* TASK INSTRUCTIONS
When you reach the line with "Lemma wp_enter_abort (s" in the data below, begin printing lines exactly, and stop once the line with "pose proof (holds_log s tx v" has been printed.

* Records excerpted from a collection
──────────

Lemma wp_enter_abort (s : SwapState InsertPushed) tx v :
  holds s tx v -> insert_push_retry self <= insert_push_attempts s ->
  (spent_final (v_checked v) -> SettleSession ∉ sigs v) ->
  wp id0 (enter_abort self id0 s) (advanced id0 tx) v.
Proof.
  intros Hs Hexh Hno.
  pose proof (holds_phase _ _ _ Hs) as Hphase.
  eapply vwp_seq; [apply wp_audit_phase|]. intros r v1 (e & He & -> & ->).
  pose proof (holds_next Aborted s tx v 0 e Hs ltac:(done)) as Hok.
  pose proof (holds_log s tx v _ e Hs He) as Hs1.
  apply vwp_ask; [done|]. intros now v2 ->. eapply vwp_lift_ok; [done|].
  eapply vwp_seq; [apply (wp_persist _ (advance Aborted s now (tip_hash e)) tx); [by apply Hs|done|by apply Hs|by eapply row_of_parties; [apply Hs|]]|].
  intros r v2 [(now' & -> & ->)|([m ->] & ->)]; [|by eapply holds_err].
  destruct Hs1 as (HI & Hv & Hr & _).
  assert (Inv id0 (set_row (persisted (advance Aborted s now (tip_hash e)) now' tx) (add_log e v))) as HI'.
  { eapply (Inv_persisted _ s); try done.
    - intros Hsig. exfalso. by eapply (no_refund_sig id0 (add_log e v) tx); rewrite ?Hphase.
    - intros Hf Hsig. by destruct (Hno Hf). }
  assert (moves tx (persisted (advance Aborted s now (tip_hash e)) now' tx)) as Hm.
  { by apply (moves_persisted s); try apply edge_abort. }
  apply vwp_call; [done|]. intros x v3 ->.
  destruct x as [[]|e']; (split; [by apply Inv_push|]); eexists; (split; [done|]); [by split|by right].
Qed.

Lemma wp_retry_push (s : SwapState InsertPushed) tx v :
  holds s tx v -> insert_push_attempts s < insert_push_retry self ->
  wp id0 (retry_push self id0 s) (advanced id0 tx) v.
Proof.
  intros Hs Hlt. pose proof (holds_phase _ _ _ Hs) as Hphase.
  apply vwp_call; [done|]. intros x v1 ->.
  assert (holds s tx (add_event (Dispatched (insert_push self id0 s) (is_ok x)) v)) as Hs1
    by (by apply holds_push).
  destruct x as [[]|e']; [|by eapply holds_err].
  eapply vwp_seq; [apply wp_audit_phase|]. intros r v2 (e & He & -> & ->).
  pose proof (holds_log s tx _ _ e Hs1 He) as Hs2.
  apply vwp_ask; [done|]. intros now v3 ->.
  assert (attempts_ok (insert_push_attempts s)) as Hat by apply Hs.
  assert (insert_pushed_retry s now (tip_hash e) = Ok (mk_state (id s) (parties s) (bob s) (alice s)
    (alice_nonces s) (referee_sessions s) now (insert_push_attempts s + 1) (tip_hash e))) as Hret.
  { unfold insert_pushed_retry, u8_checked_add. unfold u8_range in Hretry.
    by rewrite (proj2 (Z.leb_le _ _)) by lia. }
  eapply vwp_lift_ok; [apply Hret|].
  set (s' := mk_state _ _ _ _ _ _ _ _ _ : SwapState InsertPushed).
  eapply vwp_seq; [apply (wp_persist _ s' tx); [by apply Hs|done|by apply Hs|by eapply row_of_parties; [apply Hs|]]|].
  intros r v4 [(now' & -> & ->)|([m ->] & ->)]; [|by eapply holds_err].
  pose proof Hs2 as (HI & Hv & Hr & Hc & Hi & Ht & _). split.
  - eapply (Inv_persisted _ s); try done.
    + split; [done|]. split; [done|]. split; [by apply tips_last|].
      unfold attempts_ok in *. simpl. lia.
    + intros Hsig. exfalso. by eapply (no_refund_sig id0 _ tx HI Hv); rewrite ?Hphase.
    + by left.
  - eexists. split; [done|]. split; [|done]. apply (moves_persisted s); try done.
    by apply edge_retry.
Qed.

──────────

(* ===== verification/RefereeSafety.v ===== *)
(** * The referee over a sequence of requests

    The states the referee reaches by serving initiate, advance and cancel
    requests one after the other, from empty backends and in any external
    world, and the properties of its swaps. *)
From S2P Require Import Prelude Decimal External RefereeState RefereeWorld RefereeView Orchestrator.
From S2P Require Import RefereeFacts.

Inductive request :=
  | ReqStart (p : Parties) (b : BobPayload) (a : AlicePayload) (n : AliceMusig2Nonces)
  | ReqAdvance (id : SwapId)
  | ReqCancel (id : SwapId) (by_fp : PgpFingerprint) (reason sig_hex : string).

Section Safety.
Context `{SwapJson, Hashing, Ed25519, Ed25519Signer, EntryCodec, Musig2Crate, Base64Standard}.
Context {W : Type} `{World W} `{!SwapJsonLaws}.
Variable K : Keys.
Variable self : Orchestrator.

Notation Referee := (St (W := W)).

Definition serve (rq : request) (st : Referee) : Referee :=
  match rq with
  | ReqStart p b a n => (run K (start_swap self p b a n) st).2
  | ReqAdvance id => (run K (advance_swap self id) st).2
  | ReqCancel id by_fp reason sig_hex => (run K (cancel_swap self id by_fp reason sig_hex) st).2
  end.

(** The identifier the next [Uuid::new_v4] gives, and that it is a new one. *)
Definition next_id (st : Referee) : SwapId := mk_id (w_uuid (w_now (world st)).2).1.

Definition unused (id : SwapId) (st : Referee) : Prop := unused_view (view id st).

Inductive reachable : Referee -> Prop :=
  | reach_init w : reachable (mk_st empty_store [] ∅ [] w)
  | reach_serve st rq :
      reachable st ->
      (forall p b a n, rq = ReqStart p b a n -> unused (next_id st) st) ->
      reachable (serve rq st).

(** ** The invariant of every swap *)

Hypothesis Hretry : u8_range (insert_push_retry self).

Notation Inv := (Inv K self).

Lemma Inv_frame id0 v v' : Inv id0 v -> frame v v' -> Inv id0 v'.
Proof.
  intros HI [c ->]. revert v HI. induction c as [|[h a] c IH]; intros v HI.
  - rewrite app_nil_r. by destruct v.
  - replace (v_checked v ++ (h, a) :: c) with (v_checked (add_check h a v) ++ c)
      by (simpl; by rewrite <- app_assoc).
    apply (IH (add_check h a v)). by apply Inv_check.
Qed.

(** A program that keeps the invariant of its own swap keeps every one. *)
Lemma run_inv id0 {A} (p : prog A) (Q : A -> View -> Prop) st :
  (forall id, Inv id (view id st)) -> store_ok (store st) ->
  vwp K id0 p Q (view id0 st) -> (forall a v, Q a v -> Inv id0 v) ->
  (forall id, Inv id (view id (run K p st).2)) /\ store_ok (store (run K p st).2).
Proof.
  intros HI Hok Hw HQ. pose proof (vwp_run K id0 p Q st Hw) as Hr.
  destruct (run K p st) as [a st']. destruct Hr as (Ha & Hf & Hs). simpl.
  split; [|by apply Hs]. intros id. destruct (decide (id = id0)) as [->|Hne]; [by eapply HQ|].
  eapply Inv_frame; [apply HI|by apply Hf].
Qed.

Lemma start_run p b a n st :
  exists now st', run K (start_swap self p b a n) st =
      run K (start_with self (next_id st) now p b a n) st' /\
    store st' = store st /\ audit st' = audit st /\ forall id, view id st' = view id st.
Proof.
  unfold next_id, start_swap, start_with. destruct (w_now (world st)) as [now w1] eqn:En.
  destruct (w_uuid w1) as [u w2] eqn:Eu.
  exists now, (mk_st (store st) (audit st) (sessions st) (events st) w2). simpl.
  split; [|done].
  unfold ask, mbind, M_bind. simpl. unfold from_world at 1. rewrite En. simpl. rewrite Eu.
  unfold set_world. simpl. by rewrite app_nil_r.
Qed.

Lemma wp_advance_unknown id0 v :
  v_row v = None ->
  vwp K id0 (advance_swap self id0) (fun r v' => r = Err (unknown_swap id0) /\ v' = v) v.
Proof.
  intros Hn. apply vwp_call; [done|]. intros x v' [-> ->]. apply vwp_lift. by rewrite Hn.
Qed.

──────────

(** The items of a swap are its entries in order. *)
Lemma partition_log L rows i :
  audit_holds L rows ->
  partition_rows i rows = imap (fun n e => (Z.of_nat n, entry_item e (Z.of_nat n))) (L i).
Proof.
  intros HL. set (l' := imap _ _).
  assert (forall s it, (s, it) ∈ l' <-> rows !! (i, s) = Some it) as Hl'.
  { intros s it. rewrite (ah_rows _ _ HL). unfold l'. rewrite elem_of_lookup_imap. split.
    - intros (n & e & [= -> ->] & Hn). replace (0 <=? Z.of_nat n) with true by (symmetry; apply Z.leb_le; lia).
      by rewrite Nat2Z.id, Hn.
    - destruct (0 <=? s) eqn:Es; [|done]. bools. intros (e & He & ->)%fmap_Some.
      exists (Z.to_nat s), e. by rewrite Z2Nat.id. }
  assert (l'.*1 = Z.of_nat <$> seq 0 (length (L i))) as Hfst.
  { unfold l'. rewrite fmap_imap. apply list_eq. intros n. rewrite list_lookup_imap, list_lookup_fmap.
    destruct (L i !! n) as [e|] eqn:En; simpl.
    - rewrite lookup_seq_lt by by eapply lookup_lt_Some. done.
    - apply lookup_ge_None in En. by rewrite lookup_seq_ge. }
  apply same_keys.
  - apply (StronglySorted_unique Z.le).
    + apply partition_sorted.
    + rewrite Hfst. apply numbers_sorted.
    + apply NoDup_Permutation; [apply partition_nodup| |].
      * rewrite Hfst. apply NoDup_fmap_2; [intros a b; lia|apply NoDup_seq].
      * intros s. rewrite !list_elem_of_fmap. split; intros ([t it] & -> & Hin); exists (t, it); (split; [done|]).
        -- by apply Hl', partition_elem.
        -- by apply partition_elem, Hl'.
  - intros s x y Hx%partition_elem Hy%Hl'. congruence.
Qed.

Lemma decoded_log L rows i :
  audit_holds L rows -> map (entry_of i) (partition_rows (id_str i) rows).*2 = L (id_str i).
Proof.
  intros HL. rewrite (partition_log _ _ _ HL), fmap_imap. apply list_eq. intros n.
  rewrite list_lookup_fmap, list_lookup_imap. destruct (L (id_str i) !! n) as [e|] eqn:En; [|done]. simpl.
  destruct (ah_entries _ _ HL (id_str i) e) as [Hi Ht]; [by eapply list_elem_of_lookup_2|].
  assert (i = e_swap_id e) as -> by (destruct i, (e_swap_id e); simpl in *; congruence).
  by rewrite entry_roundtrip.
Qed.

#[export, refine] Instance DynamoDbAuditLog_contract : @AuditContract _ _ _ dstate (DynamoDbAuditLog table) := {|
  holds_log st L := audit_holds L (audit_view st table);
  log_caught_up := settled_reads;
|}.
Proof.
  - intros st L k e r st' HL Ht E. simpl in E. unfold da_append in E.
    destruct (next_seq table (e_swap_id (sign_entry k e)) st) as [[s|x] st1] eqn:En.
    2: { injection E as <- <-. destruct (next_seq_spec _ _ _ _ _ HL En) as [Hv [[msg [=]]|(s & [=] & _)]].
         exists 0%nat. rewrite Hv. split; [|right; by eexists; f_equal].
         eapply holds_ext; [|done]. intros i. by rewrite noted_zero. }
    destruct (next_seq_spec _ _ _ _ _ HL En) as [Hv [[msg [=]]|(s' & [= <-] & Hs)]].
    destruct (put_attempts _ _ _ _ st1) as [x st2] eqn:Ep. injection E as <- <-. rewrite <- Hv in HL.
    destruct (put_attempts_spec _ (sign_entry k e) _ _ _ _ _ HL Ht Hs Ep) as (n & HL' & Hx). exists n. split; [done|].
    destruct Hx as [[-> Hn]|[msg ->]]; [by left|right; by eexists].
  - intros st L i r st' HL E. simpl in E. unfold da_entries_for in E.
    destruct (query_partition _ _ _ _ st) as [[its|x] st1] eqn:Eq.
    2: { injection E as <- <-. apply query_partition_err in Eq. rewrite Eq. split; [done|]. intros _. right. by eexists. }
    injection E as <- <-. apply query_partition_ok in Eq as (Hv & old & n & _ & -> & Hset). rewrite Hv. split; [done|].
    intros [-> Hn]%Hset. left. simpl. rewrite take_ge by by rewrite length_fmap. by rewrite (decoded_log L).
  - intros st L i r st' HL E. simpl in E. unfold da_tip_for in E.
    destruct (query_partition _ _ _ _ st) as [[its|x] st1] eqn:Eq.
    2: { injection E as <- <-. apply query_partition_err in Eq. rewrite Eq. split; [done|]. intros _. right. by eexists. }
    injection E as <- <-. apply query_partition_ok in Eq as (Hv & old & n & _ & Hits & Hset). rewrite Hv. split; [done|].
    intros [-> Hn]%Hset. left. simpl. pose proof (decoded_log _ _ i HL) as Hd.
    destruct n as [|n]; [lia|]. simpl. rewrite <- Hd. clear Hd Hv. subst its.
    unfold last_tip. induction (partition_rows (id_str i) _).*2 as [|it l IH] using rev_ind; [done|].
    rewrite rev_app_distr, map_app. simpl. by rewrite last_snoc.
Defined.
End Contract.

──────────

* RESULT OF THIS TASK
Lemma wp_enter_abort (s : SwapState InsertPushed) tx v :
  holds s tx v -> insert_push_retry self <= insert_push_attempts s ->
  (spent_final (v_checked v) -> SettleSession ∉ sigs v) ->
  wp id0 (enter_abort self id0 s) (advanced id0 tx) v.
Proof.
  intros Hs Hexh Hno.
  pose proof (holds_phase _ _ _ Hs) as Hphase.
  eapply vwp_seq; [apply wp_audit_phase|]. intros r v1 (e & He & -> & ->).
  pose proof (holds_next Aborted s tx v 0 e Hs ltac:(done)) as Hok.
  pose proof (holds_log s tx v _ e Hs He) as Hs1.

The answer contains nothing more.